LSE proves it’s better off without Deutsche

- by Rachel Millard

PROFITS at the London Stock Exchange soared 19pc to £915m after a torrid year in which its chief executive stepped down.

The exchange operator has seen off a German merger, lost its chief executive and fought off a battle with a rebel investor in the past 12 months.

It saw revenues jump 17pc to £1.77bn, helped by 17pc growth at its LCH clearing to £432m.

The firm will pay a final dividend of 37.2p per share, amounting to a 19pc increase in the full-year dividend to 51.6p.

Respected boss Xavier Rolet, 58, suddenly stepped down in November following a major spat between the board and activist investor TCI.

Christophe­r Hohn’s investors accused chairman Donald Brydon of forcing Rolet out, but Brydon survived a shareholde­r vote on his position while Rolet stepped down sooner than expected after Bank of England governor Mark Carney waded into the row.

Rolet held the LSE’s top job for more than eight years, during which time the LSE’s stock market value soared from £800m to nearly £14bn.
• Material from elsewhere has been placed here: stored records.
(* ===== verification/ObservabilityProps.v ===== *)
(** Evidence is tamper evident, duplicate signals are exactly the repeated
    fingerprints of the window, sensor health counts consecutive failures. *)

From S2P Require Import Prelude Json Sha256 Schema Ledger LedgerProps Observability.

Section evidence_props.
Context `{JsonText, Entropy}.

(** Evidence is only ever added, under fresh ids. *)
Definition evidence_ext (d d' : DB) : Prop :=
  obs_evidence d `prefix_of` obs_evidence d'
  ∧ (unique_key ev_id (obs_evidence d) → unique_key ev_id (obs_evidence d')).
#[export] Instance evidence_ext_preorder : PreOrder evidence_ext.
Proof. split; [by split|]. intros x y z [? ?] [? ?]. split; [by etrans|auto]. Qed.
Lemma evidence_ext_frame (d d' : DB) : obs_evidence d' = obs_evidence d → evidence_ext d d'.
Proof. intros E. split; by rewrite E. Qed.

Lemma find_row_prefix {R} (key : R → string) k l l' r :
  l `prefix_of` l' → find_row key k l = Some r → find_row key k l' = Some r.
Proof. intros [m ->] Hf. by rewrite find_row_app, Hf. Qed.
(* ===== verification/Diagnosis.v ===== *)
(** immune_core/diagnosis.py: incidents, hypotheses, diagnostic attempts and the
    progress detector. *)

From S2P Require Import Prelude Json Sha256 Schema Ledger Observability.

Record IncidentRef := {
  ir_id : string; ir_mission_id : string; ir_correlation_key : string; ir_state : string;
  ir_root_hypothesis_id : option string;
}.
Record HypothesisRef := {
  hr_id : string; hr_incident_id : string; hr_statement : string; hr_state : string; hr_confidence : Q;
}.
Record AttemptRef := {
  atr_id : string; atr_incident_id : string; atr_hypothesis_id : string; atr_strategy : string;
  atr_test_name : string; atr_outcome : string; atr_progress_score : Q; atr_evidence_id : string;
}.

Definition ACTIVE_INCIDENT_STATES : list string :=
  ["OPEN"; "INVESTIGATING"; "ROOT_CAUSE_CONFIRMED"; "REMEDIATING"; "VALIDATING"; "BLOCKED"].

(** ** Row updates *)
Definition incident_set (state : string) (root : option string) (ts : Q) (r : incident_row) : incident_row :=
  {| in_id := in_id r; in_mission_id := in_mission_id r; in_correlation_key := in_correlation_key r;
     in_title := in_title r; in_state := state; in_root_hypothesis_id := root;
     in_created_at := in_created_at r; in_updated_at := ts |}.
Definition incident_touch (ts : Q) (r : incident_row) : incident_row :=
  incident_set (in_state r) (in_root_hypothesis_id r) ts r.
Definition incident_state_to (state : string) (ts : Q) (r : incident_row) : incident_row :=
  incident_set state (in_root_hypothesis_id r) ts r.

Definition hypothesis_set (state : string) (confidence ts : Q) (r : hypothesis_row) : hypothesis_row :=
  {| hy_id := hy_id r; hy_incident_id := hy_incident_id r; hy_statement := hy_statement r; hy_state := state;
     hy_confidence := confidence; hy_created_at := hy_created_at r; hy_updated_at := ts |}.

Definition incident_ref (r : incident_row) : IncidentRef :=
  {| ir_id := in_id r; ir_mission_id := in_mission_id r; ir_correlation_key := in_correlation_key r;
     ir_state := in_state r; ir_root_hypothesis_id := in_root_hypothesis_id r |}.
Definition hypothesis_ref (r : hypothesis_row) : HypothesisRef :=
  {| hr_id := hy_id r; hr_incident_id := hy_incident_id r; hr_statement := hy_statement r;
     hr_state := hy_state r; hr_confidence := hy_confidence r |}.

(** ** Queries *)
Definition open_incident (mission_id key : string) (r : incident_row) : bool :=
  (in_mission_id r =s mission_id) && (in_correlation_key r =s key) && negb (in_state r =s "RESOLVED").
Definition oldest_incident (r s : incident_row) : bool := qle (in_created_at r) (in_created_at s).

Definition weight_sum (polarity hypothesis_id : string) (rows : list hyp_evidence_row) : Q :=
  fold_left (λ acc r, if (he_hypothesis_id r =s hypothesis_id) && (he_polarity r =s polarity)
                      then (acc + he_weight r)%Q else acc) rows 0%Q.

(** [outcome IN ('SUPPORTED','CONFIRMED') AND progress_score>0] *)
Definition positive_test (incident_id hypothesis_id : string) (r : attempt_row) : bool :=
  (at_incident_id r =s incident_id) && (at_hypothesis_id r =s hypothesis_id)
  && str_in (at_outcome r) ["SUPPORTED"; "CONFIRMED"] && qlt 0 (at_progress_score r).
Definition refuted_test (incident_id hypothesis_id : string) (r : attempt_row) : bool :=
  (at_incident_id r =s incident_id) && (at_hypothesis_id r =s hypothesis_id) && (at_outcome r =s "REFUTED").

(** [alt_refute <= alt_support and refuted_test is None] *)
Definition undiscriminated (incident_id alternative_id : string) (ev : list hyp_evidence_row)
    (attempts : list attempt_row) : bool :=
  qle (weight_sum "refute" alternative_id ev) (weight_sum "support" alternative_id ev)
  && negb (existsb (refuted_test incident_id alternative_id) attempts).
Interim boss David Warren, 62, who is also the firm’s finance chief, said the board was making good progress on recruiting a new chief executive.

Asked if he was interested in the role himself, he said: ‘I remain firmly committed to remaining chief finance officer and nothing has changed in terms of that.’

London is among cities vying to host Saudi-oil giant Aramco’s public listing, the largest ever. Warren said: ‘It’s very much in our interests to do this. There is a lot about London that’s very attractive, a leading global financial centre, it has certainly been a focus and continues to be.’